In meiner Heimat wohnt ein alter Gymnasialprofessor, einer von den guten, der schreibt mir alle Jahre einmal einen
Brief. Er wohnt in seinem Einsiedlerhäuschen und Garten still und nachdenklich dahin, und wenn in der Stadt jemand
begraben wird, so ist es meist ein früherer Schüler von ihm.
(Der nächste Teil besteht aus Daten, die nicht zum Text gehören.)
(* ===== verification/HttpParse.v ===== *)
(** * HttpParse: the incremental parser around llhttp ([http_parse])

    [src/thirdparty/http/src/http_parse.cpp].  llhttp itself is generated code: here it is a class
    of operations.  Executing it on bytes is the sequence of callbacks it makes, each steered by
    the number the previous one returned, up to the error code and position it ends with. *)

From S2P Require Import Prelude HttpMsg Radix.
From Stdlib Require Import Ascii.
From stdpp Require Import options.
#[local] Set Default Proof Using "Type*".
Local Open Scope Z_scope.

(** ** The interface of llhttp *)

Inductive ll_type : Type := HTTP_REQUEST | HTTP_RESPONSE.
Inductive ll_errno : Type := HPE_OK | HPE_PAUSED | HPE_FAILED (code : nat).

#[export] Instance ll_type_eq_dec : EqDecision ll_type.
Proof. solve_decision. Defined.
#[export] Instance ll_errno_eq_dec : EqDecision ll_errno.
Proof. solve_decision. Defined.

(** The value of [HPE_PAUSED]. *)
Definition paused_code : Z := 21.

Inductive ll_event : Type :=
  | OnMessageBegin
  | OnUrl (s : str)
  | OnHeaderField (s : str)
  | OnHeaderValue (s : str)
  | OnHeaderValueComplete
  | OnHeadersComplete
  | OnBody (s : str)
  | OnMessageComplete.

(** One call of [llhttp_execute] or [llhttp_finish]; the engine is what a callback can look at. *)
Inductive ll_run (L : Type) : Type :=
  | LlDone (err : ll_errno) (pos : option nat) (l : L)
  | LlCall (ev : ll_event) (l : L) (k : Z → ll_run L).
Arguments LlDone {L}. Arguments LlCall {L}.

Class Llhttp (L : Type) := {
  ll_init : ll_type → L;
  ll_execute : L → str → ll_run L;
  ll_finish : L → ll_run L;
  ll_resume : L → L;
  ll_get_type : L → ll_type;
  ll_should_keep_alive : L → bool;
  ll_http_major : L → nat;
  ll_http_minor : L → nat;
  ll_status_code : L → Z;
  ll_method_name : L → str;
  ll_trailing : L → bool;         (* [flags & F_TRAILING] *)
}.

(** ** The members *)

(** The results, which a new message clears. *)
Record parse_result : Type := mkResult {
  pm_method : str;
  pm_url : str;
  pm_version : str;
  pm_status : Z;
  pm_body : str;
  pm_headers : header_list;        (* a [std::map]: sorted, one value for a name *)
  pm_fields : header_list;
  pm_trailers : header_list;
}.

Record parse_limits : Type := mkLimits {
  lm_body : Z;
  lm_url : Z;
  lm_header_bytes : Z;
  lm_header_count : Z;
}.

Definition empty_result : parse_result := mkResult [] [] [] 0 [] [] [] [].

(** [m[k] = v]. *)
Fixpoint map_assign (k v : str) (m : header_list) : header_list :=
  match m with
  | [] => [(k, v)]
  | (k', v') :: m' =>
      if decide (k = k') then (k, v) :: m' else if str_ltb k k' then (k, v) :: m else (k', v') :: map_assign k v m'
  end.

Section parser.
Context {L W : Type} `{Llhttp L}.

Record http_parse : Type := mkParse {
  hx_engine : L;
  hx_res : parse_result;
  hx_limits : parse_limits;
  hx_field : str;
  hx_value : str;
  hx_bytes : Z;
  hx_count : Z;
  hx_error : option ll_errno;
  hx_consumed : nat;
  hx_completed : bool;
  hx_paused : bool;
  hx_pause_after : bool;
  hx_head : bool;
  hx_callback_error : option exn;
}.
Implicit Types (p : http_parse) (w : W) (s : str) (r : parse_result).

Definition hx_set_engine l p : http_parse :=
  mkParse l (hx_res p) (hx_limits p) (hx_field p) (hx_value p) (hx_bytes p) (hx_count p) (hx_error p) (hx_consumed p)
    (hx_completed p) (hx_paused p) (hx_pause_after p) (hx_head p) (hx_callback_error p).
Definition hx_set_res r p : http_parse :=
  mkParse (hx_engine p) r (hx_limits p) (hx_field p) (hx_value p) (hx_bytes p) (hx_count p) (hx_error p) (hx_consumed p)
    (hx_completed p) (hx_paused p) (hx_pause_after p) (hx_head p) (hx_callback_error p).
Definition hx_set_header field value bytes count p : http_parse :=
  mkParse (hx_engine p) (hx_res p) (hx_limits p) field value bytes count (hx_error p) (hx_consumed p)
    (hx_completed p) (hx_paused p) (hx_pause_after p) (hx_head p) (hx_callback_error p).
Definition hx_set_error e p : http_parse :=
  mkParse (hx_engine p) (hx_res p) (hx_limits p) (hx_field p) (hx_value p) (hx_bytes p) (hx_count p) e (hx_consumed p)
    (hx_completed p) (hx_paused p) (hx_pause_after p) (hx_head p) (hx_callback_error p).
Definition hx_set_consumed n p : http_parse :=
  mkParse (hx_engine p) (hx_res p) (hx_limits p) (hx_field p) (hx_value p) (hx_bytes p) (hx_count p) (hx_error p) n
    (hx_completed p) (hx_paused p) (hx_pause_after p) (hx_head p) (hx_callback_error p).
Definition hx_set_flags completed paused p : http_parse :=
  mkParse (hx_engine p) (hx_res p) (hx_limits p) (hx_field p) (hx_value p) (hx_bytes p) (hx_count p) (hx_error p) (hx_consumed p)
    completed paused (hx_pause_after p) (hx_head p) (hx_callback_error p).
Definition hx_set_callback_error e p : http_parse :=
  mkParse (hx_engine p) (hx_res p) (hx_limits p) (hx_field p) (hx_value p) (hx_bytes p) (hx_count p) (hx_error p) (hx_consumed p)
    (hx_completed p) (hx_paused p) (hx_pause_after p) (hx_head p) e.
Dieser alte Herr hat mir kürzlich wieder geschrieben. Und obwohl ich selbst einer ganz anderen Meinung bin und ihm
in meiner Antwort kräftig widersprochen habe, scheint mir seine Betrachtung über die alte und neue Zeit doch lesenswert, so daß ich dieses Stück aus seinem Brief hier mitteile.
Es heißt:
»… Es will mir nämlich vorkommen, die heutige Welt sei von der, die zu meinen jungen Zeiten noch bestand und galt,
durch eine größere Kluft getrennt, als sonst Generationen voneinander getrenntsind.Wissenkann ich es nicht, und die
Geschichtschreibung scheint zu lehren, meine Ansicht sei ein Irrtum, dem jedes alternde Geschlecht verfalle. Denn der
Fluß der Entwicklungen ist ein stetiger, und zu allen Zeiten sind die Väter von den Söhnen überwunden und nicht mehr
verstanden worden. Dennoch kann ich mein Gefühl nicht ändern, es sei – wenigstens in unserem Volk und Land – in
den letzten Jahrzehnten alles viel gründlicher anders geworden und als habe unsere Geschichte eine viel raschere Gangart angenommen als in früheren Zeiten.